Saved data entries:
Lemma prechecks_passed (l : lang) (S : LibrarySort l) textures size expand border :
  config_ok size expand border ->
  Forall (texture_ok expand border) textures ->
  max_size_ok (measure_all (padding_of expand border) textures) size = true ->
  Forall (fun t => rect_w (tex_rect t) + (2 * expand + border) <= size /\
                   rect_h (tex_rect t) + (2 * expand + border) <= size) textures.
Proof.
  intros Hconfig Hok Hmax.
  rewrite (padding_of_small _ _ _ Hconfig) in Hmax.
  apply (measure_max_ok size expand border textures Hconfig Hok
           {| area := 0; max_w := 0; max_h := 0 |}). exact Hmax.
Qed.

Lemma pack_run_in_loop (l : lang) (S : LibrarySort l) textures size expand border e :
  run_status (pack_run l textures size expand border) = Aborted e ->
  e <> OversizedTexture -> e <> InsufficientSpace ->
  max_size_ok (measure_all (padding_of expand border) textures) size = true /\
  pack_run l textures size expand border
  = pack_loop l size expand (padding_of expand border) (length textures)
              [start_space size] (sort_textures textures).
Proof.
  unfold pack_run.
  destruct (max_size_ok _ _); simpl; [|congruence].
  destruct (area_ok _ _); simpl; [|congruence].
  destruct (has_room _ _); simpl; [auto|discriminate].
Qed.

(** X7.  In the C program the assertion at the head of the placement loop
    ("texture larger than maximum size") never fails: a texture that would
    fail it has already failed the check of the largest padded size, before
    the loop. *)
Theorem c_loop_assertion_never_fails (S : LibrarySort C99)
    (textures : list blocs__texture) (size expand border : Z) :
  sort_contract C99 S ->
  config_ok size expand border ->
  Forall (texture_ok expand border) textures ->
  run_status (pack_run C99 textures size expand border)
  <> Aborted TextureLargerThanMax.
Proof.
  intros Hsort Hconfig Hok Hfail.
  destruct (pack_run_in_loop C99 S textures size expand border _ Hfail)
    as [Hmax E]; try discriminate.
  rewrite E in Hfail. revert Hfail.
  apply pack_loop_assertion_holds.
  rewrite <- (proj1 Hsort textures).
  pose proof (prechecks_passed C99 S textures size expand border Hconfig Hok Hmax)
    as Hfit.
  rewrite Forall_forall in Hfit, Hok. apply Forall_forall. intros t Ht.
  destruct (Hfit t Ht) as [Hw Hh]. destruct Hconfig as (?&?&?&?).
  simpl. apply andb_true_iff. rewrite !Z.leb_le. lia.
Qed.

• **PROBLEM**: Start with the line above that contains "Forall (fun t" and end with the line that contains "rewrite (padding_of_small _". Write out those lines exactly, and only those.

• **TASK SOLUTION**:
  Forall (fun t => rect_w (tex_rect t) + (2 * expand + border) <= size /\
                   rect_h (tex_rect t) + (2 * expand + border) <= size) textures.
Proof.
  intros Hconfig Hok Hmax.
  rewrite (padding_of_small _ _ _ Hconfig) in Hmax.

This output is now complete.